[Stored items from a collection]
[Start of Attachment]

Lemma uefi_variable_store_refines_witness :
  exists x rs y s, sample_start sample_interface sample_mock 4 = Some (EFI_SUCCESS, x) /\
    sample_run sample_interface x sample_ops = Some (rs, y) /\ (forall k, fst s k = None) /\
    snd s = true /\ map_store_run (Z.min (sv_limit mock_view) (sv_limit mock_view)) s sample_ops rs (abstract (VP := mock_view) (VW := mock_view) y).
Proof.
  pose proof (mock_store_laws (fun _ => true) ltac:(done)) as Hlaws. unfold sample_start, sample_run.
  apply (uefi_variable_store_refines (IP := sample_interface) (IW := sample_interface) (VP := mock_view) (VW := mock_view)
    (malloc_ok := fun _ => true) (junk := fill 170) (uninitialised := StorageInfo 0 0 0) sample_junk ltac:(vm_compute; discriminate)
    (sample_context sample_mock) 7 4 sample_ops).
  - lia.
  - reflexivity.
  - reflexivity.
  - apply sample_blank.
  - exact sample_ops_ok.
Defined.

Definition sample_sets : list SMM_VARIABLE_COMMUNICATE_ACCESS_VARIABLE :=
  [sample_var 65 7 [1; 2; 3]; sample_var 66 6 [4; 5]; sample_var 65 (7 + 64) [8]; sample_var 67 7 [9]; sample_var 67 7 []].

Lemma sample_sets_ok : Forall request_ok sample_sets.
Proof.
  unfold sample_sets. repeat (apply Forall_cons; split); [..|apply Forall_nil];
    unfold request_ok, guid_ok, fits; vm_compute; intuition discriminate.
Qed.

[End of Attachment]

• TASK BRIEF:
Copy all data exactly, start to finish.

• YOUR RESPONSE:
Lemma uefi_variable_store_refines_witness :
  exists x rs y s, sample_start sample_interface sample_mock 4 = Some (EFI_SUCCESS, x) /\
    sample_run sample_interface x sample_ops = Some (rs, y) /\ (forall k, fst s k = None) /\
    snd s = true /\ map_store_run (Z.min (sv_limit mock_view) (sv_limit mock_view)) s sample_ops rs (abstract (VP := mock_view) (VW := mock_view) y).
Proof.
  pose proof (mock_store_laws (fun _ => true) ltac:(done)) as Hlaws. unfold sample_start, sample_run.
  apply (uefi_variable_store_refines (IP := sample_interface) (IW := sample_interface) (VP := mock_view) (VW := mock_view)
    (malloc_ok := fun _ => true) (junk := fill 170) (uninitialised := StorageInfo 0 0 0) sample_junk ltac:(vm_compute; discriminate)
    (sample_context sample_mock) 7 4 sample_ops).
  - lia.
  - reflexivity.
  - reflexivity.
  - apply sample_blank.
  - exact sample_ops_ok.
Defined.

Definition sample_sets : list SMM_VARIABLE_COMMUNICATE_ACCESS_VARIABLE :=
  [sample_var 65 7 [1; 2; 3]; sample_var 66 6 [4; 5]; sample_var 65 (7 + 64) [8]; sample_var 67 7 [9]; sample_var 67 7 []].

Lemma sample_sets_ok : Forall request_ok sample_sets.
Proof.
  unfold sample_sets. repeat (apply Forall_cons; split); [..|apply Forall_nil];
    unfold request_ok, guid_ok, fits; vm_compute; intuition discriminate.
Qed.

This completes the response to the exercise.